Field Sobriety Testing and Its Deficiencies
When a driver is suspected of being under the influence of drugs or alcohol, law enforcement officers will often ask that individual to submit to a series of field sobriety tests. These tests, however, are not always a reliable indication of a person’s level of intoxication. When an individual is asked to submit to this form of testing, knowledge of the law is crucial. These tests are voluntary and, at least in Illinois, there is no penalty for refusing to submit to field sobriety testing.
In the late 1970s, the National Highway Traffic Safety Administration (NHTSA) commissioned the Southern California Research Institute, and its director, Marcelline Burns, to begin conducting research into the possible development of a battery of standardized field sobriety tests. Though six tests were used in the initial stage, only three of those tests were ultimately determined to be sufficiently reliable and accurate to conduct further studies in the field. Those tests include:
(1) horizontal gaze nystagmus (HGN);
(2) one-leg stand (OLS); and
(3) walk-and-turn (WAT).
These are now the standard tests used by law enforcement officers in drunk driving investigations, otherwise known as the standardized field sobriety tests (SFSTs).
But even Dr. Macelline Burns, who approved these tests as a sufficiently reliable means of determining a person’s level of intoxication, has acknowledged that there is no correlation between performance on the SFSTs and the operation of a motor vehicle. In one study, for example, 21 individuals were videotaped performing the SFSTs, as well as a set of “normal abilities” tests. 14 police officers were then asked to view the videotapes and make a determination about the individual’s level of intoxication. The officers concluded that 46% of the individuals had “too much to drink.” In fact, all 21 participants had performed the tests with a 0.00 blood alcohol concentration. Spurgeon Cole and Ronald H. Nowacxyk, Field Sobriety Tests: Are They Designed for Failure?, 79 Perceptual & Motor Skills 99 (1994).
The false positives from the study indicates that police officers are incapable of properly determining someone’s level of intoxication because of poor training or a preexisting bias. Although the NHSTA has laid out very specific steps for the proper administration, assessment, and interpretation of the SFSTs. Nonetheless, officers will frequently negligently, deliberately or incompetently administer the Field Sobriety Test which then allows them to conclude that the driver is intoxicated. For example, there are 10 steps in the systematic administration of the Horizontal Gaze Nystagmus test.

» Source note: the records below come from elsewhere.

(** Doubling a finite double is exact or overflows; halving the exact double
    gives the number back. *)
Lemma SF_double (s : bool) (m : positive) (e : Z) :
  SpecFloat.bounded prec emax m e = true →
  SF64add (S754_finite s m e) (S754_finite s m e) = S754_infinity s
  ∨ ∃ m' e',
      SF64add (S754_finite s m e) (S754_finite s m e) = S754_finite s m' e'
      ∧ SF64mul (Prim2SF 0.5) (S754_finite s m' e') = S754_finite s m e.
Proof.
  intros Hb. unfold SpecFloat.bounded in Hb. apply andb_prop in Hb as [Hc He].
  pose proof Hc as Hc'. apply Z.eqb_eq in Hc'. apply Z.leb_le in He.
  assert (Hsum : SF64add (S754_finite s m e) (S754_finite s m e)
                 = binary_round prec emax s (m~0) e).
  { unfold SF64add, SFadd. rewrite Z.min_id, shl_align_same. cbn [fst].
    destruct s; unfold cond_Zopp.
    - change (- Z.pos m + - Z.pos m)%Z with (Z.neg (m + m)).
      by rewrite Pos.add_diag.
    - change (Z.pos m + Z.pos m)%Z with (Z.pos (m + m)).
      by rewrite Pos.add_diag. }
  rewrite Hsum. unfold binary_round. cbn [digits2_pos].
  rewrite Pos2Z.inj_succ.
  change (Prim2SF 0.5) with (S754_finite false 4503599627370496 (-53)).
  unfold fexp, emin, prec, emax in Hc' |- *.
  destruct (Z_lt_le_dec (Z.pos (digits2_pos m)) 53) as [Hsub|Hnorm].
  - (* a subnormal number: the mantissa doubles *)
    assert (e = -1074)%Z as -> by lia.
    replace (Z.max (Z.succ (Z.pos (digits2_pos m)) + -1074 - 53) (3 - 1024 - 53))
      with (-1074)%Z by lia.
    rewrite shl_align_same, round_exact_0.
    + right. exists (m~0)%positive, (-1074)%Z. split; [done|].
      unfold SF64mul, SFmul. cbn [xorb].
      change (Z.pos (4503599627370496 * m~0)) with (Z.pos (Nat.iter 53 xO m)).
      change (-53 + -1074)%Z with (-1074 - Z.of_nat 53)%Z.
      by rewrite round_exact.
    + unfold canonical_mantissa, fexp, emin, prec, emax. cbn [digits2_pos].
      rewrite Pos2Z.inj_succ. apply Z.eqb_eq. lia.
  - (* a normal number: the exponent goes up by one *)
    replace (Z.max (Z.succ (Z.pos (digits2_pos m)) + e - 53) (3 - 1024 - 53))
      with (e + 1)%Z by lia.
    unfold shl_align. replace (e + 1 - e)%Z with 1%Z by lia. cbv iota beta.
    assert (Hr : binary_round_aux 53 1024 s (Z.pos m~0) e loc_Exact
                 = if (e + 1 <=? emax - prec)%Z then S754_finite s m (e + 1)
                   else S754_infinity s).
    { change (Z.pos m~0) with (Z.pos (Nat.iter 1 xO m)).
      replace e with (e + 1 - Z.of_nat 1)%Z at 1 by lia.
      apply round_exact.
      unfold canonical_mantissa, fexp, emin, prec, emax. apply Z.eqb_eq. lia. }
    rewrite Hr. unfold prec, emax.
    destruct (Z.leb_spec (e + 1) (1024 - 53)) as [Hle|Hgt]; [right|by left].
    exists m, (e + 1)%Z. split; [done|].
    unfold SF64mul, SFmul. cbn [xorb].
    change (Z.pos (4503599627370496 * m)) with (Z.pos (Nat.iter 52 xO m)).
    replace (-53 + (e + 1))%Z with (e - Z.of_nat 52)%Z by lia.
    rewrite round_exact by done.
    unfold prec, emax. destruct (Z.leb_spec e (1024 - 53)); [done|lia].
Qed.


Lemma is_nan_false_spec (x : float) :
  is_nan x = false ↔ Prim2SF x ≠ S754_nan.
Proof.
  rewrite <- is_nan_spec. destruct (is_nan x); split; (done || congruence).
Qed.

(** The rectangle check on doubles. *)
Lemma rectangle_check (a : float) :
  (0 + 0.5 * (a + a) * (1 - 0) =? a) = true
  ↔ is_nan a = false ∧ is_infinity (a + a) = is_infinity a.
Proof.
  change (1 - 0) with 1. rewrite mul_one_r, is_nan_false_spec.
  unfold is_infinity.
  rewrite !FloatAxioms.eqb_spec, !FloatAxioms.abs_spec, !FloatAxioms.add_spec,
    FloatAxioms.mul_spec, FloatAxioms.add_spec.
  pose proof (Prim2SF_valid a) as Hv.
  change (Prim2SF 0) with (S754_zero false).
  change (Prim2SF infinity) with (S754_infinity false).
  destruct (Prim2SF a) as [s|s| |s m e].
  - destruct s; vm_compute; split; [done|done|done|done].
  - destruct s; vm_compute; split; [done|done|done|done].
  - vm_compute. split; [done|]. by intros [? _].
  - destruct (SF_double s m e Hv) as [Hinf|(m' & e' & Hsum & Hhalf)].
    + rewrite Hinf. change (Prim2SF 0.5) with (S754_finite false 4503599627370496 (-53)).
      cbn. split; [by destruct s|]. intros [_ H]. by destruct s.
    + rewrite Hsum, Hhalf. cbn [SF64add SFadd SFabs].
      rewrite SFeqb_refl by done. split; [|done]. intros _.
      split; [done|]. reflexivity.
Qed.


Lemma sqrt_nan : PrimFloat.sqrt nan = nan.
Proof. reflexivity. Qed.













Lemma index_nth {A} (xs : list A) (i : nat) (d : A) :
  (i < length xs)%nat → index xs i = mret (nth i xs d).
Proof.
  intros Hi. apply index_lookup.
  destruct (nth_lookup_or_length xs i d) as [->|?]; [done|lia].
Qed.

(** The loop of [integral_with_time_step] on doubles after [k] turns. *)
Lemma integral_loop_doubles (signal timeBase : list float) (k : nat) :
  length signal = length timeBase →
  (k + 1 <= length signal)%nat →
  foldM (fun integral i =>
      t1 ← index timeBase (i + 1);
      t0 ← index timeBase i;
      let dt := t1 - t0 in
      d0 ← index signal i;
      d1 ← index signal (i + 1);
      mret (integral + 0.5 * (d0 + d1) * dt))
    0 (seq 0 k)
  = mret (foldl (fun acc i =>
             acc + 0.5 * (nth i signal nan + nth (i + 1) signal nan)
                   * (nth (i + 1) timeBase nan - nth i timeBase nan))
           0 (seq 0 k)).
Proof.
  intros Hlen. induction k as [|k IH]; intros Hk.
  - reflexivity.
  - rewrite seq_S, foldM_app, foldl_app, IH by lia. rewrite bind_ret_l.
    cbn [foldM foldl Nat.add].
    rewrite (index_nth timeBase (k + 1) nan), (index_nth timeBase k nan),
      (index_nth signal k nan), (index_nth signal (k + 1) nan) by lia.
    by rewrite !bind_ret_l.
Qed.

Lemma integral_of_doubles (signal timeBase : list float) :
  length signal = length timeBase →
  Binary64.integral_with_time_step signal timeBase
  = mret (Binary64.PyFloat (Binary64.trapezoid_sum signal timeBase)).
Proof.
  intros Hlen. unfold Binary64.integral_with_time_step.
  rewrite Hlen, Nat.eqb_refl. simpl negb. cbv iota.
  unfold range. rewrite <- Hlen.
  replace (Z.to_nat (Z.of_nat (length signal) - 1))
    with (length signal - 1)%nat by lia.
  destruct signal as [|s0 signal].
  - reflexivity.
  - rewrite integral_loop_doubles; [|done|simpl; lia].
    by rewrite bind_ret_l.
Qed.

Even if the officer follows all 10 steps in properly administering the test, however, the officer must then properly score and interpret the test according to specific clues. And, even if the officer properly administers the test, properly scores the test, and properly interprets those results, independent factors can affect the validity of the officer’s interpretation, including certain medical conditions, which may render the same results as if the individual were intoxicated.
Given the numerous uncontrolled variables that apply in determining intoxication in the field, drivers should hesitate in agreeing to undergo a field sobriety test in Illinois.